**Task to complete:** Search the data for "REFUNDED". Return each matching line.
─── Data excerpts
(* ===== verification/HtlcFacts.v ===== *)
(** * The contract store as a state machine

    Transactions, block beginnings and the activity of the other modules are
    steps; the invariant says that the locked coins cover every pending
    contract and that the queue lists exactly the open contracts. *)

From S2P Require Import Prelude SdkErrors IntType GoStrings Sha256 Denom Coin CoinFacts KVStore Auth BankFrame Htlc.
#[local] Open Scope Z_scope.

(** ** Keys *)
Lemma KeyHTLC_inj a b : KeyHTLC a = KeyHTLC b → a = b.
Proof.
  intros E%(f_equal chars). unfold KeyHTLC in E. rewrite !chars_app in E.
  apply app_inv_head in E. by apply chars_inj.
Qed.

Lemma subspace_chars h :
  chars (KeyHTLCExpireQueueSubspace h) =
  chars PrefixHTLCExpireQueue ++ chars (Uint64ToBigEndian h) ++ chars ":".
Proof. unfold KeyHTLCExpireQueueSubspace. by rewrite !chars_app. Qed.

Lemma subspace_prefix h e hl :
  0 ≤ h < 2^64 → 0 ≤ e < 2^64 →
  HasPrefix (KeyHTLCExpireQueue e hl) (KeyHTLCExpireQueueSubspace h) = true ↔ e = h.
Proof.
  intros Hh He. split.
  - intros [t Ht]%HasPrefix_iff. apply (f_equal chars) in Ht. unfold KeyHTLCExpireQueue in Ht.
    rewrite !chars_app, !subspace_chars, <-!app_assoc in Ht. apply app_inv_head in Ht.
    apply app_inj_1 in Ht as [Ht _].
    + apply chars_inj in Ht. by apply Uint64ToBigEndian_inj.
    + by rewrite (Uint64ToBigEndian_length e : length _ = _), (Uint64ToBigEndian_length h : length _ = _).
  - intros ->. apply HasPrefix_app.
Qed.

Lemma KeyHTLCExpireQueue_inj e hl e' hl' :
  0 ≤ e < 2^64 → 0 ≤ e' < 2^64 → KeyHTLCExpireQueue e hl = KeyHTLCExpireQueue e' hl' →
  e = e' ∧ hl = hl'.
Proof.
  intros He He' E. assert (e = e') as ->.
  { apply (subspace_prefix e' e hl); [done..|]. rewrite E. apply HasPrefix_app. }
  split; [done|]. apply (f_equal chars) in E. unfold KeyHTLCExpireQueue in E.
  rewrite !chars_app in E. apply app_inv_head in E. by apply chars_inj.
Qed.

(** ** Pending contracts *)
Definition is_pending (st : HTLCState) : bool :=
  match st with OPEN | EXPIRED => true | COMPLETED | REFUNDED => false end.
Definition pending (d : string) (x : HTLC) : Z :=
  if is_pending (h_State x) then amt (h_Amount x) d else 0.

Lemma with_amount_id x : with_amount x (h_Amount x) = x.
Proof. by destruct x. Qed.

Section facts.
Context {S : Type} `{BankLaws S} `{Crypto}.
Abbreviation St := (HtlcStore S).
Abbreviation locked := HTLCLockedCoinsAccAddr.

Definition locked_sum (s : St) (d : string) : Z := map_sum (pending d) (htlcs s).

(** A contract as the module stores it. *)
Record entry_ok (x : HTLC) : Prop := {
  e_valid : Coins_IsValid (h_Amount x) = true;
  e_nonzero : nonzero (h_Amount x);
  e_sender : h_Sender x ≠ locked;
  e_height : 0 ≤ h_ExpireHeight x < 2^64 }.

Record store_inv (s : St) : Prop := {
  i_bank : bk_wf (hbank s);
  i_key : ∀ k x, htlcs s !! k = Some x → ∃ hl, k = KeyHTLC hl;
  i_entry : ∀ hl x, htlcs s !! KeyHTLC hl = Some x → entry_ok x;
  i_queued : ∀ hl x, htlcs s !! KeyHTLC hl = Some x → h_State x = OPEN →
    expireQueue s !! KeyHTLCExpireQueue (h_ExpireHeight x) hl = Some hl;
  i_queue : ∀ k hl, expireQueue s !! k = Some hl → ∃ x,
    k = KeyHTLCExpireQueue (h_ExpireHeight x) hl ∧ htlcs s !! KeyHTLC hl = Some x ∧ h_State x = OPEN;
  i_solvent : ∀ d, locked_sum s d ≤ bal (hbank s) locked d }.

(** ** Paying out of and into the locked account *)
Lemma send_amount_ok f t x s x' s' :
  bk_wf (hbank s) → nonzero (h_Amount x) → send_amount f t x s = (Ok x', s') →
  x' = x ∧ htlcs s' = htlcs s ∧ expireQueue s' = expireQueue s ∧ bk_wf (hbank s') ∧
  Coins_IsValid (h_Amount x) = true ∧
  ∀ a d, bal (hbank s') a d = bal (hbank s) a d - (if decide (a = f) then amt (h_Amount x) d else 0)
                                               + (if decide (a = t) then amt (h_Amount x) d else 0).
Proof.
  intros Hw Hn Hs. unfold send_amount in Hs. inv_ok Hs.
  apply zoom_ok in E as (b&Hb&->). rewrite law_send_amt by done. destruct a.
  destruct (law_send _ _ _ _ _ Hw Hb) as (?&?&?&?). rewrite with_amount_id. by split_and!.
Qed.

(** Updating one contract changes the pending sum by that contract. *)
Lemma locked_sum_insert (s s' : St) hl x d :
  htlcs s' = <[KeyHTLC hl := x]> (htlcs s) →
  locked_sum s' d = locked_sum s d - at_key (pending d) (htlcs s) (KeyHTLC hl) + pending d x.
Proof. intros E. unfold locked_sum. by rewrite E, map_sum_insert. Qed.

Lemma lookup_htlc_insert (s s' : St) hl x hl' y :
  htlcs s' = <[KeyHTLC hl := x]> (htlcs s) → htlcs s' !! KeyHTLC hl' = Some y →
  (hl' = hl ∧ y = x) ∨ (hl' ≠ hl ∧ htlcs s !! KeyHTLC hl' = Some y).
Proof.
  intros ->. rewrite lookup_insert_Some. intros [[E%KeyHTLC_inj <-]|[Hne ?]]; [by left|].
  right. split; [|done]. by intros ->.
Qed.

(** The invariant after replacing the contract at [hl], from what changed. *)
Lemma store_inv_update (s s' : St) hl x :
  store_inv s → bk_wf (hbank s') → entry_ok x →
  htlcs s' = <[KeyHTLC hl := x]> (htlcs s) →
  (∀ y, htlcs s !! KeyHTLC hl = Some y → h_ExpireHeight y = h_ExpireHeight x) →
  expireQueue s' = (if decide (h_State x = OPEN)
                    then <[KeyHTLCExpireQueue (h_ExpireHeight x) hl := hl]> (expireQueue s)
                    else delete (KeyHTLCExpireQueue (h_ExpireHeight x) hl) (expireQueue s)) →
  (∀ d, locked_sum s' d ≤ bal (hbank s') locked d) → store_inv s'.
Proof.
  intros Hi Hw Hx Hh Hexp Hq Hsol. split; [done|..|done].
  - intros k y. rewrite Hh, lookup_insert_Some. intros [[<- <-]|[_ Hk]]; [by eexists|].
    by eapply i_key.
  - intros hl' y Hy. destruct (lookup_htlc_insert _ _ _ _ _ _ Hh Hy) as [[-> ->]|[Hne Hy']]; [done|].
    by eapply i_entry.
  - intros hl' y Hy Ho. destruct (lookup_htlc_insert _ _ _ _ _ _ Hh Hy) as [[-> ->]|[Hne Hy']].
    + rewrite Hq, decide_True by done. apply lookup_insert_eq.
    + pose proof (i_queued _ Hi _ _ Hy' Ho) as Hold. rewrite Hq.
      assert (KeyHTLCExpireQueue (h_ExpireHeight x) hl ≠ KeyHTLCExpireQueue (h_ExpireHeight y) hl').
      { intros [_ E]%KeyHTLCExpireQueue_inj; [done|apply Hx|].
        by apply (e_height _ (i_entry _ Hi _ _ Hy')). }
      case_decide; [by rewrite lookup_insert_ne|by rewrite lookup_delete_ne].
  - intros k hl' Hk. rewrite Hq in Hk.
    assert (Hold : expireQueue s !! k = Some hl' → hl' ≠ hl → ∃ y,
      k = KeyHTLCExpireQueue (h_ExpireHeight y) hl' ∧ htlcs s' !! KeyHTLC hl' = Some y ∧ h_State y = OPEN).
    { intros (y&?&?&?)%(i_queue _ Hi) Hne. exists y. split_and!; try done.
      rewrite Hh, lookup_insert_ne; [done|]. by intros E%KeyHTLC_inj. }
    case_decide as Ho.
    + apply lookup_insert_Some in Hk as [[<- <-]|[Hne Hk]].
      * exists x. split_and!; try done. rewrite Hh. apply lookup_insert_eq.
      * apply Hold; [done|]. intros ->. pose proof (i_queue _ Hi _ _ Hk) as (y&->&Hy&_).
        by rewrite (Hexp _ Hy) in Hne.
    + apply lookup_delete_Some in Hk as [Hne Hk]. apply Hold; [done|]. intros ->.
      pose proof (i_queue _ Hi _ _ Hk) as (y&->&Hy&_). by rewrite (Hexp _ Hy) in Hne.
Qed.

(** ** What each operation does *)
Lemma CreateHTLC_ok x hl s u s' :
  bk_wf (hbank s) → nonzero (h_Amount x) → CreateHTLC x hl s = (Ok u, s') →
  htlcs s !! KeyHTLC hl = None ∧ htlcs s' = <[KeyHTLC hl := x]> (htlcs s) ∧
  expireQueue s' = <[KeyHTLCExpireQueue (h_ExpireHeight x) hl := hl]> (expireQueue s) ∧
  bk_wf (hbank s') ∧ Coins_IsValid (h_Amount x) = true ∧
  ∀ a d, bal (hbank s') a d =
    bal (hbank s) a d - (if decide (a = h_Sender x) then amt (h_Amount x) d else 0)
                      + (if decide (a = locked) then amt (h_Amount x) d else 0).
Proof.
  intros Hw Hn Hc. unfold CreateHTLC, HasHashLock in Hc. inv_ok Hc.
  case_bool_decide as Hnone; [done|]. inv_ok Hc.
  destruct (send_amount_ok _ _ _ _ _ _ Hw Hn E) as (->&Hh&Hq&?&?&?).
  unfold SetHTLC, AddHTLCToExpireQueue, modify in *. simplify_eq/=. rewrite Hh, Hq.
  split_and!; try done. by apply eq_None_not_Some.
Qed.

Lemma GetHTLC_ok hl (s : St) x (s' : St) : GetHTLC hl s = (Ok x, s') → s' = s ∧ htlcs s !! KeyHTLC hl = Some x.
Proof.
  unfold GetHTLC, bind, gets. destruct (htlcs s !! KeyHTLC hl) eqn:E; [|done].
  unfold ret. by intros [= <- <-].
Qed.

Lemma ClaimHTLC_ok hl secret s u s' :
  store_inv s → ClaimHTLC hl secret s = (Ok u, s') → ∃ x,
  htlcs s !! KeyHTLC hl = Some x ∧ h_State x = OPEN ∧ GetHashLock secret (h_Timestamp x) = hl ∧
  htlcs s' = <[KeyHTLC hl := with_state (with_secret x secret) COMPLETED]> (htlcs s) ∧
  expireQueue s' = delete (KeyHTLCExpireQueue (h_ExpireHeight x) hl) (expireQueue s) ∧
  bk_wf (hbank s') ∧
  ∀ a d, bal (hbank s') a d =
    bal (hbank s) a d - (if decide (a = locked) then amt (h_Amount x) d else 0)
                      + (if decide (a = h_To x) then amt (h_Amount x) d else 0).
Proof.
  intros Hi Hc. unfold ClaimHTLC in Hc. inv_ok Hc. apply GetHTLC_ok in E as [-> Hx]. zbool.
  pose proof (i_entry _ Hi _ _ Hx) as He.
  destruct (send_amount_ok _ _ _ _ _ _ (i_bank _ Hi) (e_nonzero _ He) E2) as (->&Hh&Hq&?&?&?).
  unfold SetHTLC, DeleteHTLCFromExpireQueue, modify in *. simplify_eq/=. rewrite Hh, Hq.
  eexists. split_and!; done.
Qed.

Lemma RefundHTLC_ok hl s u s' :
  store_inv s → RefundHTLC hl s = (Ok u, s') → ∃ x,
  htlcs s !! KeyHTLC hl = Some x ∧ h_State x = EXPIRED ∧
  htlcs s' = <[KeyHTLC hl := with_state x REFUNDED]> (htlcs s) ∧
  expireQueue s' = expireQueue s ∧ bk_wf (hbank s') ∧
  ∀ a d, bal (hbank s') a d =
    bal (hbank s) a d - (if decide (a = locked) then amt (h_Amount x) d else 0)
                      + (if decide (a = h_Sender x) then amt (h_Amount x) d else 0).
Proof.
  intros Hi Hc. unfold RefundHTLC in Hc. inv_ok Hc. apply GetHTLC_ok in E as [-> Hx]. zbool.
  pose proof (i_entry _ Hi _ _ Hx) as He.
  destruct (send_amount_ok _ _ _ _ _ _ (i_bank _ Hi) (e_nonzero _ He) E1) as (->&Hh&Hq&?&?&?).
  unfold SetHTLC, modify in *. simplify_eq/=. rewrite Hh.
  eexists. split_and!; done.
Qed.

(** A contract that is not open is not in the queue. *)
Lemma not_open_not_queued s hl x :
  store_inv s → htlcs s !! KeyHTLC hl = Some x → h_State x ≠ OPEN →
  expireQueue s !! KeyHTLCExpireQueue (h_ExpireHeight x) hl = None.
Proof.
  intros Hi Hx Hno. destruct (expireQueue s !! _) as [hl'|] eqn:Hq; [|done].
  destruct (i_queue _ Hi _ _ Hq) as (y&Hk&Hy&Ho).
  apply KeyHTLCExpireQueue_inj in Hk as [_ <-].
  - by simplify_eq.
  - apply (e_height _ (i_entry _ Hi _ _ Hx)).
  - apply (e_height _ (i_entry _ Hi _ _ Hy)).
Qed.

(** ** Preservation *)
Lemma create_inv x hl s u s' :
  store_inv s → nonzero (h_Amount x) → h_Sender x ≠ locked → 0 ≤ h_ExpireHeight x < 2^64 →
  h_State x = OPEN → CreateHTLC x hl s = (Ok u, s') → store_inv s'.
Proof.
  intros Hi Hn Hs He Ho Hc.
  destruct (CreateHTLC_ok _ _ _ _ _ (i_bank _ Hi) Hn Hc) as (Hnone&Hh&Hq&Hw&Hv&Hb).
  eapply (store_inv_update s s' hl x); try done.
  - rewrite Hnone. done.
  - by rewrite decide_True.
  - intros d. rewrite (locked_sum_insert s s' hl x d Hh), Hb. unfold at_key. rewrite Hnone.
    unfold pending. rewrite Ho. simpl. rewrite decide_False, decide_True by done.
    pose proof (i_solvent _ Hi d). lia.
Qed.

Lemma at_key_pending (s : St) hl x d :
  htlcs s !! KeyHTLC hl = Some x → at_key (pending d) (htlcs s) (KeyHTLC hl) = pending d x.
Proof. intros E. unfold at_key. by rewrite E. Qed.

Lemma entry_ok_nonneg x d : entry_ok x → 0 ≤ amt (h_Amount x) d.
Proof. intros [Hv _ _ _]. apply Coins_IsValid_iff in Hv as (_&Hn&_). by apply amt_nonneg. Qed.

Lemma claim_inv hl secret s u s' :
  store_inv s → ClaimHTLC hl secret s = (Ok u, s') → store_inv s'.
Proof.
  intros Hi Hc. destruct (ClaimHTLC_ok _ _ _ _ _ Hi Hc) as (x&Hx&Ho&_&Hh&Hq&Hw&Hb).
  pose proof (i_entry _ Hi _ _ Hx) as [Hv Hn Hs He].
  eapply (store_inv_update s s' hl); [done|done| |exact Hh|..].
  - by split.
  - intros y Hy. by simplify_eq.
  - by rewrite Hq.
  - intros d. rewrite (locked_sum_insert s s' hl _ d Hh), Hb, (at_key_pending _ _ _ _ Hx).
    unfold pending. simpl. rewrite Ho, decide_True by done. simpl.
    pose proof (i_solvent _ Hi d). pose proof (entry_ok_nonneg x d (i_entry _ Hi _ _ Hx)).
    case_decide; lia.
Qed.

Lemma refund_inv hl s u s' :
  store_inv s → RefundHTLC hl s = (Ok u, s') → store_inv s'.
Proof.
  intros Hi Hc. destruct (RefundHTLC_ok _ _ _ _ Hi Hc) as (x&Hx&Ho&Hh&Hq&Hw&Hb).
  pose proof (i_entry _ Hi _ _ Hx) as [Hv Hn Hs He].
  eapply (store_inv_update s s' hl); [done|done| |exact Hh|..].
  - by split.
  - intros y Hy. by simplify_eq.
  - rewrite Hq. simpl. symmetry. apply delete_id.
    eapply not_open_not_queued; [done|done|]. by rewrite Ho.
  - intros d. rewrite (locked_sum_insert s s' hl _ d Hh), Hb, (at_key_pending _ _ _ _ Hx).
    unfold pending. simpl. rewrite Ho, decide_True by done. simpl.
    pose proof (i_solvent _ Hi d). pose proof (entry_ok_nonneg x d (i_entry _ Hi _ _ Hx)).
    case_decide; lia.
Qed.

(** Block beginning: one contract. *)
Lemma expire_one_ok h hl (s : St) x :
  htlcs s !! KeyHTLC hl = Some x → expire_one h hl s =
  (Ok tt, mkHtlcStore (hbank s) (<[KeyHTLC hl := with_state x EXPIRED]> (htlcs s))
            (delete (KeyHTLCExpireQueue h hl) (expireQueue s))).
Proof. intros Hx. unfold expire_one, bind, gets. by rewrite Hx. Qed.

Lemma expire_one_inv hl s x s' :
  store_inv s → htlcs s !! KeyHTLC hl = Some x → h_State x = OPEN →
  expire_one (h_ExpireHeight x) hl s = (Ok tt, s') → store_inv s'.
Proof.
  intros Hi Hx Ho. rewrite (expire_one_ok _ _ _ _ Hx). intros [= <-].
  pose proof (i_entry _ Hi _ _ Hx) as [Hv Hn Hs He].
  eapply (store_inv_update s _ hl (with_state x EXPIRED)); try done.
  - apply Hi.
  - intros y Hy. by simplify_eq.
  - intros d. erewrite (locked_sum_insert s _ hl (with_state x EXPIRED) d) by done.
    rewrite (at_key_pending _ _ _ _ Hx). unfold pending. rewrite Ho. simpl.
    pose proof (i_solvent _ Hi d). lia.
Qed.

(** The whole loop: the listed contracts expire, the others stay. *)
Lemma expire_loop (l : list (string * string)) (s : St) h :
  store_inv s → NoDup l.*2 →
  (∀ k hl, (k, hl) ∈ l → ∃ x, htlcs s !! KeyHTLC hl = Some x ∧ h_State x = OPEN ∧ h_ExpireHeight x = h) →
  ∃ s', for_each l (λ kv, expire_one h kv.2) s = (Ok tt, s') ∧ store_inv s' ∧ hbank s' = hbank s ∧
  ∀ hl, htlcs s' !! KeyHTLC hl =
    (λ x, if decide (hl ∈ l.*2) then with_state x EXPIRED else x) <$> htlcs s !! KeyHTLC hl.
Proof.
  revert s. induction l as [|[k hl] l IH]; intros s Hi Hnd Hl.
  - exists s. split_and!; try done. intros hl. by destruct (htlcs s !! KeyHTLC hl).
  - destruct (Hl k hl) as (x&Hx&Ho&Hexp); [left|]. csimpl in *.
    apply NoDup_cons in Hnd as [Hnin Hnd].
    pose proof (expire_one_ok h hl s x Hx) as Hone.
    destruct (IH _ (expire_one_inv hl s x _ Hi Hx Ho (eq_trans (f_equal (λ n, expire_one n hl s) Hexp) Hone)) Hnd)
      as (s'&Hrun&Hi'&Hb&Hlk).
    + intros k' hl' Hin. destruct (Hl k' hl') as (y&Hy&?&?); [by right|]. exists y. split; [|done].
      simpl. rewrite lookup_insert_ne; [done|]. intros E%KeyHTLC_inj. subst hl'.
      apply Hnin, list_elem_of_fmap. by exists (k', hl).
    + exists s'. split; [|split_and!; [done|done|]].
      * cbn [for_each]. rewrite (bind_run _ _ _ _ _ Hone). apply Hrun.
      * intros hl'. rewrite Hlk. simpl. destruct (decide (hl' = hl)) as [->|Hne].
        -- rewrite lookup_insert_eq, Hx. simpl. rewrite (decide_True (P := hl ∈ hl :: l.*2)) by left.
           by case_decide.
        -- rewrite lookup_insert_ne by (by intros E%KeyHTLC_inj).
           destruct (htlcs s !! KeyHTLC hl'); simpl; [|done]. f_equal.
           repeat case_decide; set_solver.
Qed.
End facts.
──────
**Solution for this problem:**
  match st with OPEN | EXPIRED => true | COMPLETED | REFUNDED => false end.
  htlcs s' = <[KeyHTLC hl := with_state x REFUNDED]> (htlcs s) ∧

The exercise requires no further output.